The new “composition aware” search tool is available now in beta within Shutterstock Labs, and it promises to change the game in terms of unearthing the exact kind of photo layout you want for a project.
As with the standard image search tool, you enter keywords in the search box — for example, “man” and “woman.” But if you enter each word as its own search term (using a comma between the words), you’ll be able to drill down into the contents of the photo and search for the composition you’re looking for.
Down the left-hand side you’ll see a box with a little circle for each entity in your search terminology — in this case, “M” and “W” for “man” and “woman.” The default in this instance shows images where the man is on the left of the photo, and the women is on the right. Though some of the results don’t exactly match this criteria, it is broadly accurate.
Now, if you drag the little circles around the box on the left, the image results change accordingly, so that you can see images where the woman is on the left and the man is on the right. Again, some of the results aren’t 100 percent reflective of the action here, but based on our tests it is pretty accurate.
The same principle applies to other search terms, such as “wine” and “cheese.” You can drag things around so that the photos of “wine” are on the left…
… or on the top right-hand side of the image.
Another interesting facet to this new tool is that you can search for images that have space for text — for example, as part of an advertising campaign in which you wish to overlay some marketing blurb on a photo.
In the composition aware search tool, you can just hit the “copy space” button, and you’ll be able to find photos with spaces in the exact place you wish to put text.

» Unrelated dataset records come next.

Definition release (r : resource) (s : pool_state) : outcome pool_state :=
  if decide (r ∈ held s) then Ok (with_held s (held s ∖ {[r]})) else Undef "released without being held".

Definition release_if (b : bool) (r : resource) (s : pool_state) : outcome pool_state :=
  if b then release r s else Ok s.

(** [pthread_join] of worker [i], which returns when the worker ends. *)
Definition join (ends : Z -> bool) (i : Z) (s : pool_state) : outcome pool_state :=
  if stop s && ends i then release (Worker i) s else Hang.

(** What the calls of [initialize_thread_pool] return, and which workers end once
    [shutdown] is set. *)
Record pool_world := mk_pool_world {
  malloc_threads : bool; malloc_rates : bool;
  init_queue : bool; init_conn : bool; init_rate : bool;
  init_not_empty : bool; init_not_full : bool;
  create_ok : Z -> bool;
  worker_ends : Z -> bool
}.

(** The code after the label [cleanup]. *)
Definition cleanup (cond_init rate_mutex_init conn_mutex_init mutex_init : bool) (s : pool_state) : outcome (Z * pool_state) :=
  s ← release_if cond_init QueueNotEmpty s;
  s ← release_if cond_init QueueNotFull s;
  s ← release_if rate_mutex_init RateLimitMutex s;
  s ← release_if conn_mutex_init ConnMutex s;
  s ← release_if mutex_init QueueMutex s;
  s ← release_if (rates_ptr s) RateLimits s;
  s ← release_if (threads_ptr s) Threads s;
  Ok (-1, mk_pool_state (held s) false false (thread_count s) (stop s)).

(** The loop that creates the workers: [Some i] when creating worker [i] failed. *)
Fixpoint create_loop (ok : Z -> bool) (n : nat) (i : Z) (s : pool_state) : outcome (option Z * pool_state) :=
  match n with
  | O => Ok (None, s)
  | S n => if ok i then s ← acquire (Worker i) s; create_loop ok n (i + 1) s else Ok (Some i, s)
  end.

Definition initialize_thread_pool (w : pool_world) (count : Z) (s : pool_state) : outcome (Z * pool_state) :=
  if negb (malloc_threads w) then cleanup false false false false (mk_pool_state (held s) false (rates_ptr s) (thread_count s) (stop s))
  else
  s ← acquire Threads s;
  let s := mk_pool_state (held s) true (rates_ptr s) (thread_count s) (stop s) in
  if negb (malloc_rates w) then cleanup false false false false (mk_pool_state (held s) true false (thread_count s) (stop s))
  else
  s ← acquire RateLimits s;
  let s := mk_pool_state (held s) true true count false in
  if negb (init_queue w) then cleanup false false false false s
  else
  s ← acquire QueueMutex s;
  if negb (init_conn w) then cleanup false false false true s
  else
  s ← acquire ConnMutex s;
  if negb (init_rate w) then cleanup false false true true s
  else
  s ← acquire RateLimitMutex s;
  if negb (init_not_empty w) then cleanup false true true true s
  else
  s ← acquire QueueNotEmpty s;
  if negb (init_not_full w) then cleanup false true true true s
  else
  s ← acquire QueueNotFull s;
  '(failed, s) ← create_loop (create_ok w) (Z.to_nat count) 0 s;
  match failed with
  | None => Ok (0, s)
  | Some i =>
      let s := mk_pool_state (held s) (threads_ptr s) (rates_ptr s) i true in
      s ← for_range (Z.to_nat (thread_count s)) 0 (join (worker_ends w)) s;
      cleanup true true true true s
  end.

(** [cleanup_thread_pool]; the queue and the sockets in it are in [NetPool]. *)
Definition cleanup_thread_pool (w : pool_world) (s : pool_state) : outcome pool_state :=
  let s := mk_pool_state (held s) (threads_ptr s) (rates_ptr s) (thread_count s) true in
  s ← for_range (Z.to_nat (thread_count s)) 0 (join (worker_ends w)) s;
  s ← release QueueMutex s;
  s ← release ConnMutex s;
  s ← release RateLimitMutex s;
  s ← release QueueNotEmpty s;
  s ← release QueueNotFull s;
  s ← release_if (threads_ptr s) Threads s;
  s ← release_if (rates_ptr s) RateLimits s;
  Ok (mk_pool_state (held s) false false (thread_count s) (stop s)).

(** [main] without the accept loop: the exit status, the descriptors and the pool. *)
Definition server_main `{!Descriptors} (c : server_config) (signals_ok : bool) (sw : socket_world) (pw : pool_world)
    (t : fds) (s : pool_state) : outcome (Z * fds * pool_state) :=
  if negb signals_ok then Ok (1, t, s)
  else
  '(server_fd, t) ← setup_server_socket sw t;
  if server_fd <? 0 then Ok (1, t, s)
  else
  '(r, s) ← initialize_thread_pool pw (thread_pool_size c) s;
  if negb (r =? 0) then t ← close_fd server_fd t; Ok (1, t, s)
  else
  t ← (if 0 <=? server_fd then close_fd server_fd t else Ok t);
  s ← cleanup_thread_pool pw s;
  Ok (0, t, s).

(** * The listening socket *)

(** The address that is used: the first on which all three calls succeed. *)
Definition usable (rp : address) : bool := socket_ok rp && reuse_ok rp && bind_ok rp.

Section setup.
Context `{!Descriptors, !DescriptorLaws}.

Lemma next_fd_closed (t : fds) : t !! next_fd (dom t) = None.
Proof. apply not_elem_of_dom, next_fd_new. Qed.

Lemma close_fresh fd s (t : fds) : t !! fd = None -> close_fd fd (<[fd := s]> t) = Ok t.
Proof.
  intros Hfree. unfold close_fd. rewrite decide_True by (rewrite lookup_insert_eq; eauto). by rewrite delete_insert_id.
Qed.

Lemma update_fresh fd f s (t : fds) : update_fd fd f (<[fd := s]> t) = Ok (<[fd := f s]> t).
Proof. unfold update_fd. by rewrite lookup_insert_eq, insert_insert_eq. Qed.

Lemma bind_loop_spec rps sockfd t :
  match List.find usable rps with
  | None => exists fd, bind_loop rps sockfd t = Ok (false, fd, t)
  | Some rp => let fd := next_fd (dom t) in
      bind_loop rps sockfd t = Ok (true, fd, <[fd := mk_sock true (inet6 rp && v6only_ok rp) true false false]> t)
  end.
Proof.
  revert sockfd. induction rps as [|rp rps IH]; intros sockfd; [eexists; done|].
  cbn [List.find bind_loop]. unfold usable at 1. pose proof (next_fd_closed t) as Hfd.
  destruct (socket_ok rp); cbn [negb andb]; [|apply IH].
  destruct (reuse_ok rp); cbn [negb andb]; [|rewrite close_fresh by done; apply IH].
  rewrite update_fresh. cbn [mbind outcome_bind].
  destruct (inet6 rp && v6only_ok rp) eqn:Ev; rewrite ?update_fresh; cbn [mbind outcome_bind];
    (destruct (bind_ok rp); [rewrite update_fresh, Ev; done|rewrite close_fresh by done; apply IH]).
Qed.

The new search tool comes a little more than a year after Shutterstock first revealed a new reverse image search feature that lets you search for “visually similar” photos using computer vision techniques. Computer vision basically enables machines to search for images by processing and analyzing them on a per-pixel basis, rather than through meta data, such as keywords and descriptions.
The reverse image search feature was the first output from Shutterstock’s computer vision team, which was assembled back in 2015. While that feature in itself offered a potentially useful mechanism for finding specific kinds of photos based on “look and feel” rather than broad topics, composition aware search really does take things to the next level. Shutterstock claims around 150 million images on its platform, and it is difficult sifting through the search debris for the best photo — this is one tool that genuinely addresses the problem of information overload.

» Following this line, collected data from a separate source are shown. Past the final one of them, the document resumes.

(** The compaction loop moves the running tasks, in order, to the front. *)
Lemma reap_loop_spec rest : forall out mid reaped,
  exists junk, length junk = (length mid + length rest - length (running rest))%nat /\
  reap_loop (length rest) (length (out ++ mid)) (length out) reaped (out ++ mid ++ rest)
  = Ok (out ++ running rest ++ junk, (length out + length (running rest))%nat,
        (reaped + done_count rest)%nat).
Proof.
  induction rest as [|t rest IH]; intros out mid reaped.
  - exists mid. unfold done_count. cbn [reap_loop length running List.filter].
    rewrite !app_nil_r, !Nat.add_0_r, Nat.sub_0_r. done.
  - cbn [length reap_loop]. rewrite app_assoc, arr_get_middle. cbn [mbind outcome_bind].
    unfold running, is_running, done_count. cbn [List.filter].
    fold is_running (running rest). fold (done_count rest).
    assert (forall reaped', exists junk,
      length junk = (length mid + S (length rest) - length (running rest))%nat /\
      reap_loop (length rest) (S (length (out ++ mid))) (length out) reaped' ((out ++ mid) ++ t :: rest)
      = Ok (out ++ running rest ++ junk, (length out + length (running rest))%nat,
            (reaped' + done_count rest)%nat)) as Hskip.
    { intros reaped'. destruct (IH out (mid ++ [t]) reaped') as (junk & Hj & Hr).
      exists junk. rewrite Hj, length_app. simpl length. split; [lia|].
      replace (S (length (out ++ mid))) with (length (out ++ mid ++ [t])) by (rewrite !length_app; simpl; lia).
      replace ((out ++ mid) ++ t :: rest) with (out ++ (mid ++ [t]) ++ rest) by (by rewrite <- !app_assoc).
      exact Hr. }
    destruct (state t) eqn:Et; cbn [length bool_decide decide decide_rel TaskState_eq_dec].
    + exact (Hskip reaped).
    + rewrite bool_decide_true, bool_decide_false by congruence. cbn [length].
      destruct mid as [|m mid].
      * rewrite app_nil_r, Nat.eqb_refl. cbn [negb mbind outcome_bind].
        destruct (IH (out ++ [t]) [] reaped) as (junk & Hj & Hr). exists junk.
        rewrite app_nil_r, !length_app in Hr. cbn [length] in Hr, Hj |- *.
        split; [lia|]. rewrite <- !app_assoc in Hr. cbn [app] in Hr |- *.
        rewrite Nat.add_1_r in Hr. rewrite Hr. apply ok3_eq; unfold done_count; rewrite ?length_app; cbn [length]; (reflexivity || lia).
      * rewrite length_app. cbn [length]. destruct (Nat.eqb_spec (length out + S (length mid)) (length out)); [lia|].
        cbn [negb]. rewrite <- app_assoc. cbn [app]. rewrite arr_set_middle. cbn [mbind outcome_bind].
        destruct (IH (out ++ [t]) (mid ++ [t]) reaped) as (junk & Hj & Hr). exists junk.
        split; [rewrite length_app in Hj; cbn [length] in Hj |- *; lia|].
        rewrite <- !app_assoc in Hr. cbn [app] in Hr |- *.
        replace (S (length out + S (length mid))) with (length (out ++ t :: mid ++ [t]))
          by (rewrite length_app; cbn; rewrite length_app; cbn; lia).
        replace (S (length out)) with (length (out ++ [t])) by (rewrite length_app; cbn; lia).
        rewrite Hr. apply ok3_eq; unfold done_count; rewrite ?length_app; cbn [length]; (reflexivity || lia).
    + rewrite bool_decide_false, bool_decide_true by congruence. cbn [length].
      destruct (Hskip (S reaped)) as (junk & Hj & Hr). exists junk. split; [exact Hj|].
      rewrite Hr. apply ok3_eq; unfold done_count; rewrite ?length_app; cbn [length]; (reflexivity || lia).
Qed.

(** [reap_tasks] on a full-size table: running tasks first and in order, every
    other slot free, the counter lowered by the number of finished tasks. *)
Lemma reap_tasks_spec s :
  length (task_list s) = MAX_TASKS ->
  exists junk, length junk = (MAX_TASKS - length (running (task_list s)))%nat /\
    reap_tasks s = Ok (mk_sched (running (task_list s) ++ (clear_slot <$> junk))
                         (u64 (task_count s - Z.of_nat (done_count (task_list s))))
                         (terminate_manager s) (next_tid s)).
Proof.
  intros Hl. destruct (reap_loop_spec (task_list s) [] [] 0) as (junk & Hj & Hr).
  cbn [app length Nat.add] in Hr, Hj. rewrite Hl in Hr, Hj. exists junk. split; [exact Hj|].
  unfold reap_tasks. rewrite Hr. cbn [mbind outcome_bind]. unfold clear_from.
  by rewrite take_app_length, drop_app_length.
Qed.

“What’s remarkable about this breakthrough is that we only trained our model to learn what things are, but our deep network learned how to represent where things are,” explained Shutterstock CEO and founder Jon Oringer. “For marketers, searching for an image with copy space using this tool will save a significant amount of time.”

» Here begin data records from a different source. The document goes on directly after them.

(** Resizing the buffer: a size of 0 or more than ten pages is refused; a
    failed allocation or an unchanged size leaves the device as it is; otherwise
    the new buffer has the requested size and is zeroed. Every path leaves the
    mutex free. *)
Theorem my_ioctl_resize (d : my_device) (n page : Z) (mem : bool) :
  dev_wf d -> page_size_to_use page < 2 ^ 59 -> 0 <= n < 2 ^ 64 ->
  my_ioctl (Some d) MY_IOCTL_SET_BUFFER_SIZE (Some n) page mem =
  Ok (if (n =? 0) || (10 * page_size_to_use page <? n) then (- EINVAL, Some d, Some n)
      else if n =? buffer_size d then (0, Some d, Some n)
      else if mem then (0, Some (mk_dev (zeros n) n false (open_count d)), Some n)
      else (- ENOMEM, Some d, Some n)).
Proof.
  intros Hwf Hpage Hn. pose proof (page_positive page). cbn [my_ioctl].
  change (MY_IOCTL_SET_BUFFER_SIZE =? MY_IOCTL_GET_BUFFER_SIZE) with false.
  change (MY_IOCTL_SET_BUFFER_SIZE =? MY_IOCTL_SET_BUFFER_SIZE) with true. cbv iota.
  unfold ioctl_set, MAX_BUFFER_SIZE_MULTIPLIER. rewrite u64_small by (unfold in_u64; lia).
  destruct (n =? 0); [done|]. destruct (_ <? n); [done|]. cbn [orb].
  rewrite lock_ok by apply Hwf. cbn [mbind outcome_bind]. rewrite unlock_locked by apply Hwf.
  cbn [buffer_size set_lock]. destruct (n =? _); [done|]. by destruct mem.
Qed.

Lemma my_ioctl_resize_witness :
  my_ioctl (Some (mk_dev (zeros 8) 8 false 0)) MY_IOCTL_SET_BUFFER_SIZE (Some 12) 4 true
  = Ok (0, Some (mk_dev (zeros 12) 12 false 0), Some 12).
Proof.
  rewrite (my_ioctl_resize (mk_dev (zeros 8) 8 false 0) 12 4 true);
    [reflexivity|apply zeros_wf; lia|reflexivity|lia].
Defined.

End MyDev.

Many other companies are turning to AI-supported technologies to help their users filter through the noise. Earlier this week, for example, eBay announced a new “grouped listings” view that uses machine learning and natural language processing (NLP) to filter out duplicate or similar listings in search results. For example, if you search for “microwave oven,” you would previously have been presented with multiple listings of the same microwave oven from different sellers. Now, eBay is trying to leverage algorithms to group similar listings together so that the initial search results present genuinely different products.
Shutterstock’s problem may be different from eBay’s, but the companies are looking to solve them in similar ways.